**ACTION ITEM:** Filter the entries, keeping every line with the string "ltac".

**RECORDS FOR THIS EXERCISE:**

Lemma chunks_spec s : s ≠ [] → chunks s ≠ [] ∧ mjoin (chunks s) = s ∧ paged (chunks s) ∧ DISK_PAGE_SIZE * zlen (chunks s) < zlen s + DISK_PAGE_SIZE.
Proof.
  intros Hs. assert (0 < zlen s) as Hl by (destruct s; [done|]; rewrite zlen_cons; pose proof (zlen_nonneg s); lia).
  destruct (whole_pages (zlen s) Hl) as (Hk & Hp & Hn1 & Hn2). set (k := Z.to_nat _) in *. unfold chunks. rewrite Hp. split_and!.
  - intros He%(f_equal length). rewrite !length_map, length_seqZ in He. cbn in He. lia.
  - rewrite pages_join. unfold sub_bytes. rewrite Z.mul_0_r, drop_0. apply take_ge. unfold zlen in *. lia.
  - apply pages_full. lia.
  - unfold zlen at 1. rewrite !length_map, length_seqZ. lia.
Qed.

Lemma write_chunks cs s v : vfs_ok v → paged cs →
  ∃ v', foldl write_chunk (Some s, v) cs = (Some s, v') ∧ grown (DISK_PAGE_SIZE * zlen cs) v v' ∧
    offset_alloc v' = offset_alloc v + DISK_PAGE_SIZE * zlen cs ∧
    (cs ≠ [] → stored v' (offset_alloc v) (mjoin cs) ∧ zlen (file v') = offset_alloc v + zlen (mjoin cs)).
Proof.
  revert v. induction cs as [|c cs IH]; intros v Hv Hp; cbn [foldl].
  { exists v. split; [done|]. split; [by apply grown_refl|]. split; [unfold zlen; cbn; lia|done]. }
  destruct Hp as (Hc & Hfull & Hp). destruct (write_grown v DISK_PAGE_SIZE c Hv Hc) as (Hg & Hst & Hn & Hl). cbv zeta in *.
  set (v1 := StdVfs_write _ _ _) in *. destruct (IH v1 (gr_ok _ _ _ Hg) Hp) as (v' & Hrun & Hg' & Hn' & Hst'). exists v'.
  rewrite zlen_cons. split; [exact Hrun|]. split; [eapply file_grown_trans; [exact Hg|exact Hg'|lia]|]. split; [rewrite Hn', Hn; lia|]. intros _.
  change (mjoin (c :: cs)) with (c ++ mjoin cs). destruct cs as [|c' cs'].
  { cbn in Hrun. injection Hrun as <-. change (mjoin []) with (@nil Z). rewrite app_nil_r. split; [done|]. rewrite Hl. destruct Hv. pose proof (zlen_nonneg c). lia. }
  destruct (Hst' ltac:(done)) as [(Hh & Ho & He) Hl']. rewrite Hn, <- (Hfull ltac:(done)) in Hh, He, Hl'.
  destruct (gr_keeps _ _ _ Hg' _ _ Hst) as (Hh0 & Ho0 & He0). split.
  - split; [by apply has_app|]. rewrite zlen_app. lia.
  - rewrite Hl', zlen_app. lia.
Qed.
(* ===== verification/SnapshotMerge.v ===== *)
(** The copies that threads and sweep make of pages, and the end of a snapshot (SnapshotFile.v, [finalize]): of several
    copies of a page the first one counts, those of the threads before that of the sweep; the header and the mappings
    are read back from the file. *)
From stdpp Require Import base numbers list sorting option gmap fin_maps.
From Stdlib Require Import ZArith Lia.
From S2P Require Import Prelude Bits NodeMeta LeafMeta LeafNode LeafOps InnerNode Config SnapshotMgr SnapshotFile SnapshotFormat SnapshotTree.

(** ** Several copies *)
Fixpoint first (k : Z) (l : list (Z * Z)) : option Z :=
  match l with [] => None | e :: l' => if decide (e.1 = k) then Some e.2 else first k l' end.

Lemma first_app k l1 l2 : first k (l1 ++ l2) = match first k l1 with Some v => Some v | None => first k l2 end.
Proof. induction l1 as [|e l1 IH]; [done|]. cbn. by case_decide. Qed.

Lemma first_elem k l v : first k l = Some v → (k, v) ∈ l.
Proof. induction l as [|[k' v'] l IH]; [done|]. cbn. case_decide as He; [intros [= ->]; subst; by left|]. intros H. right. auto. Qed.

Lemma first_none k l : first k l = None ↔ k ∉ l.*1.
Proof.
  induction l as [|e l IH]; cbn; [by split; [intros _ ?%elem_of_nil|]|]. rewrite not_elem_of_cons, <- IH. case_decide; naive_solver.
Qed.

Lemma or_insert_lookup m e k : or_insert m e !! k = match m !! k with Some v => Some v | None => if decide (e.1 = k) then Some e.2 else None end.
Proof.
  unfold or_insert. destruct (decide (e.1 = k)) as [<-|Hne].
  - destruct (m !! e.1) eqn:Hm; [by rewrite Hm|]. by rewrite lookup_insert_eq.
  - destruct (m !! e.1); [|rewrite lookup_insert_ne by done]; by destruct (m !! k).
Qed.

Lemma fold_first m l k : foldl or_insert m l !! k = match m !! k with Some v => Some v | None => first k l end.
Proof.
  revert m. induction l as [|e l IH]; intros m; cbn; [by destruct (m !! k)|]. rewrite IH, or_insert_lookup. destruct (m !! k); [done|]. by case_decide.
Qed.

(** The offsets and the sizes of mini pages are about the same pages. *)
Definition twins (l1 l2 : list (Z * Z)) : Prop := Forall2 (λ e1 e2, e1.1 = e2.1 ∧ null_ok e1.2 e2.2 = true) l1 l2.

Definition twin (m s : gmap Z Z) : Prop := ∀ k,
  match m !! k, s !! k with Some o, Some z => null_ok o z = true | None, None => True | _, _ => False end.

Lemma twin_size m s : twin m s → base.size m = base.size s.
Proof.
  intros H. rewrite <- !(size_dom (D := gset Z)). f_equal. apply set_eq. intros k. rewrite !elem_of_dom. specialize (H k).
  unfold is_Some. destruct (m !! k), (s !! k); naive_solver.
Qed.

Lemma twin_or_insert m s k o z : twin m s → null_ok o z = true → twin (or_insert m (k, o)) (or_insert s (k, z)).
Proof.
  intros H Hn j. rewrite !or_insert_lookup. specialize (H j). cbn. destruct (m !! j), (s !! j); try done. by case_decide.
Qed.

Lemma twin_fold m s l1 l2 : twin m s → twins l1 l2 → twin (foldl or_insert m l1) (foldl or_insert s l2).
Proof.
  intros H Ht. revert m s H. induction Ht as [|[k o] [k' z] l1 l2 [Hk Hn] Ht IH]; intros m s H; [done|]. cbn in *. subst k'. by apply IH, twin_or_insert.
Qed.

Lemma merge_entries m s l1 l2 : twin m s → twins l1 l2 →
  foldM merge_mini_entry (m, s) (zip l1 l2) = Ret (foldl or_insert m l1, foldl or_insert s l2).
Proof.
  intros H Ht. revert m s H. induction Ht as [|[k o] [k' z] l1 l2 [Hk Hn] Ht IH]; intros m s H; [done|]. cbn in Hk, Hn. subst k'.
  pose proof (twin_or_insert m s k o z H Hn) as H'. cbn [zip_with foldM foldl]. assert (merge_mini_entry (m, s) (k, o, (k, z)) = Ret (or_insert m (k, o), or_insert s (k, z))) as ->.
  { unfold merge_mini_entry. rewrite Z.eqb_refl, Hn. ret_step. ret_step. cbn [fst snd]. pose proof (H k) as Hk. pose proof (twin_size _ _ H') as Hs. revert Hs. unfold or_insert. cbn [fst snd].
    destruct (m !! k), (s !! k); try done. intros Hs. rewrite bool_decide_eq_true_2 by done. by ret_step. }
  ret_step. by apply IH.
Qed.

Lemma merge_threads m s A C : twin m s → Forall2 twins A C →
  foldM merge_mini_thread (m, s) (zip A C) = Ret (foldl or_insert m (mjoin A), foldl or_insert s (mjoin C)).
Proof.
  intros H Ht. revert m s H. induction Ht as [|l1 l2 A C Hl Ht IH]; intros m s H; [done|]. cbn [zip_with foldM].
  assert (merge_mini_thread (m, s) (l1, l2) = Ret (foldl or_insert m l1, foldl or_insert s l2)) as ->.
  { unfold merge_mini_thread. cbn [fst snd]. rewrite bool_decide_eq_true_2 by by eapply Forall2_length. ret_step. by apply merge_entries. }
  ret_step. rewrite IH by by apply twin_fold. change (mjoin (l1 :: A)) with (l1 ++ mjoin A). change (mjoin (l2 :: C)) with (l2 ++ mjoin C). by rewrite !foldl_app.
Qed.

Section merge.
Context {F : Type} (hash_order : gmap Z Z → list (Z * Z)) (cfg : Config F).
Hypothesis Hhash : ∀ m, hash_order m ≡ₚ map_to_list m.

Lemma hash_elem m k v : (k, v) ∈ hash_order m ↔ m !! k = Some v.
Proof. rewrite Hhash. apply elem_of_map_to_list. Qed.

Lemma sanity_ok m s : twin m s → sanity_check hash_order m s = Ret tt.
Proof.
  intros H. unfold sanity_check. rewrite (bool_decide_eq_true_2 _ (twin_size _ _ H)). ret_step.
  assert (∀ e, e ∈ hash_order m → m !! e.1 = Some e.2) as Hin by by intros [k v] ?%hash_elem.
  induction (hash_order m) as [|e l IH]; [done|]. cbn [foldM]. pose proof (H e.1) as He. rewrite (Hin e ltac:(left)) in He.
  destruct (s !! e.1) as [z|]; [|done]. cbn [unwrap]. ret_step. rewrite He. ret_step. apply IH. intros e' He'. apply Hin. by right.
Qed.
Lemma ascending_bounds (l : list Z) x lo hi : ascending l → head l = Some lo → last l = Some hi → x ∈ l → lo <= x <= hi.
Proof.
  intros Hs Hlo Hhi Hx. destruct l as [|y l]; [done|]. injection Hlo as ->. split.
  - apply elem_of_cons in Hx as [->|Hx]; [lia|]. inversion_clear Hs as [|? ? _ Hall]. rewrite Forall_forall in Hall. specialize (Hall _ Hx). lia.
  - apply last_Some in Hhi as [l' Hl]. rewrite Hl in Hs, Hx. apply elem_of_app in Hx as [Hx|?%list_elem_of_singleton]; [|lia].
    clear Hl. induction l' as [|z l' IH]; [by apply elem_of_nil in Hx|]. cbn in Hs. inversion_clear Hs as [|? ? Hs' Hall]. apply elem_of_cons in Hx as [->|Hx]; [|by apply IH].
    rewrite Forall_forall in Hall. assert (z < hi); [|lia]. apply Hall, elem_of_app. right. by left.
Qed.

Definition sys_can_start (cfg : Config F) : Prop := (∃ s, new_sys cfg = Ret s) ∧ CACHE_LINE_SIZE < leaf_page_size cfg.

Lemma new_sys_law cfg : sys_can_start cfg →
  ∃ s, new_sys cfg = Ret s ∧ sys_inv s ∧ (∀ p, sys_owner s p = None) ∧
    ∀ l, create_mem_page_size_classes (cb_min_record_size cfg) (cb_max_record_size cfg) (leaf_page_size cfg) (max_fence_len cfg) (cache_only cfg) = Ret l → Forall (sys_serves s) l.
Proof.
  intros [[s Hs] Hleaf]. exists s. split; [done|]. unfold new_sys in Hs. apply bind_Ret_inv in Hs as (b & Hb & [= <-]). split; [|split].
  - apply reachable_sys. exists b. split; [|apply rtc_refl]. by eexists _, _, _, _, _, _, _, _.
  - intros p. unfold sys_owner. cbn. by rewrite !decide_False by set_solver.
  - intros l Hl. apply Forall_forall. intros x Hx. destruct (classes_spec _ _ _ _ _ (classes_inv _ _ _ _ _ _ Hl)) as (front & Hl' & Hasc & _). rewrite Hl in Hl'. injection Hl' as ->.
    unfold sys_serves, CircularSystem.served. cbn [buf start_of]. unfold CircularBuffer_new in Hb. apply assert_inv in Hb as [_ Hb]. apply assert_inv in Hb as [_ Hb].
    unfold FreeList_new, create_free_list_size_classes in Hb. rewrite Hl in Hb. injection Hb as <-. cbn [free_list size_classes]. rewrite last_reverse, head_reverse.
    destruct (head _) as [lo|] eqn:Hlo; [|by destruct front]. destruct (last _) as [hi|] eqn:Hhi; [|by apply last_None in Hhi; destruct front].
    pose proof (ascending_bounds _ x lo hi Hasc Hlo Hhi Hx). apply andb_true_intro. split; apply Z.leb_le; lia.
Qed.

Lemma new_table_law l : Z.of_nat (length l) <= MAX_BATCHES * rpb →
  ∃ t, new_from_iter rpb (zip (seqZ 0 (zlen l)) l) = Ret t ∧ table_list t l ∧ ∀ n, Z.of_nat (length l + n) <= MAX_BATCHES * rpb → table_room t n.
Proof.
  intros Hl. destruct (insert_all_spec rpb (MappingTable_new rpb) [] l Hrpb (new_repr rpb Hrpb)) as (t & _ & Ht & Hf); [rewrite zlen_nil; unfold zlen; lia|].
  exists t. split; [exact Hf|]. pose proof (h_rpb _ _ _ (proj1 Ht)) as Hr. split; [split; by rewrite Hr|].
  intros n Hn. unfold table_room. rewrite Hr, (proj2 Ht). unfold zlen. cbn [app]. lia.
Qed.

Definition sys_storage_new_laws : @StorageNewLaws _ _ F (sys_buffer contended) (sys_buffer_laws contended) table_map table_map_laws sys_storage_new :=
  @Build_StorageNewLaws _ _ F (sys_buffer contended) (sys_buffer_laws contended) table_map table_map_laws sys_storage_new
    (λ n, Z.of_nat n <= MAX_BATCHES * rpb) sys_can_start (λ t l H, proj2 (proj2 H)) new_table_law new_sys_law.
End new_storage.

(** ** A new tree is saved and recovered *)
#[local] Existing Instance sample_bound.
#[local] Instance kept_sys : PageBuffer sys := sys_buffer false.
#[local] Instance kept_sys_laws : PageBufferLaws sys := sys_buffer_laws false.
#[local] Instance kept_map : PageMap (MappingTable PageLocation) := table_map.
#[local] Instance kept_map_laws : PageMapLaws (MappingTable PageLocation) := table_map_laws.
#[local] Instance kept_new : StorageNew sys (MappingTable PageLocation) unit := sys_storage_new 4096 (λ _ _, 30198988) 4096.
#[local] Instance kept_new_laws : StorageNewLaws sys (MappingTable PageLocation) unit :=
  sys_storage_new_laws false 4096 (λ _ _, 30198988) 4096 eq_refl eq_refl eq_refl.

Definition kept_config : Config unit := set_use_snapshot (Config.set_snapshot_version sample_config 5) true.
Definition kept_mini : Z := max_mini_of (cb_max_record_size kept_config) (leaf_page_size kept_config) (max_fence_len kept_config) false.
Definition kept_front : list Z := take (length sample_classes - 2) sample_classes.
Definition kept_pad (i n : Z) : bytes := replicate (Z.to_nat n) 0.
Definition kept_data : SnapshotData := data_reset (mkData [] [] [] [] 0 (StdVfs_open [])).

Lemma kept_setup : Setup sample_memory kept_config kept_front kept_mini ∧
  create_mem_page_size_classes (cb_min_record_size kept_config) (cb_max_record_size kept_config) (leaf_page_size kept_config) (max_fence_len kept_config) false =
    Ret (kept_front ++ [kept_mini; leaf_page_size kept_config]).
Proof.
  pose proof sample_usable as [H1 H2 H3 _ _ H4 H5 H6]. pose proof sample_memory_ok as [H7 H8].
  destruct (valid_setup sample_memory kept_config H1 H2 H3 H4 H5 H6 H7 H8) as (front & Hc & Hs). change (cache_only kept_config) with false in Hc, Hs. fold kept_mini in Hc, Hs.
  assert (front = kept_front) as ->; [|split; [exact Hs|exact Hc]].
  assert (create_mem_page_size_classes 4 1952 4096 32 false = Ret (kept_front ++ [kept_mini; 4096])) as Hk by (vm_compute; reflexivity).
  change (create_mem_page_size_classes 4 1952 4096 32 false = Ret (front ++ [kept_mini; 4096])) in Hc. rewrite Hc in Hk.
  assert (∀ l l' : list Z, Ret l = Ret l' → l = l') as Hinj by congruence. apply Hinj in Hk. by apply app_inv_tail in Hk.
Qed.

**WRITTEN RESPONSE:**
  destruct (Hst' ltac:(done)) as [(Hh & Ho & He) Hl']. rewrite Hn, <- (Hfull ltac:(done)) in Hh, He, Hl'.
  induction (hash_order m) as [|e l IH]; [done|]. cbn [foldM]. pose proof (H e.1) as He. rewrite (Hin e ltac:(left)) in He.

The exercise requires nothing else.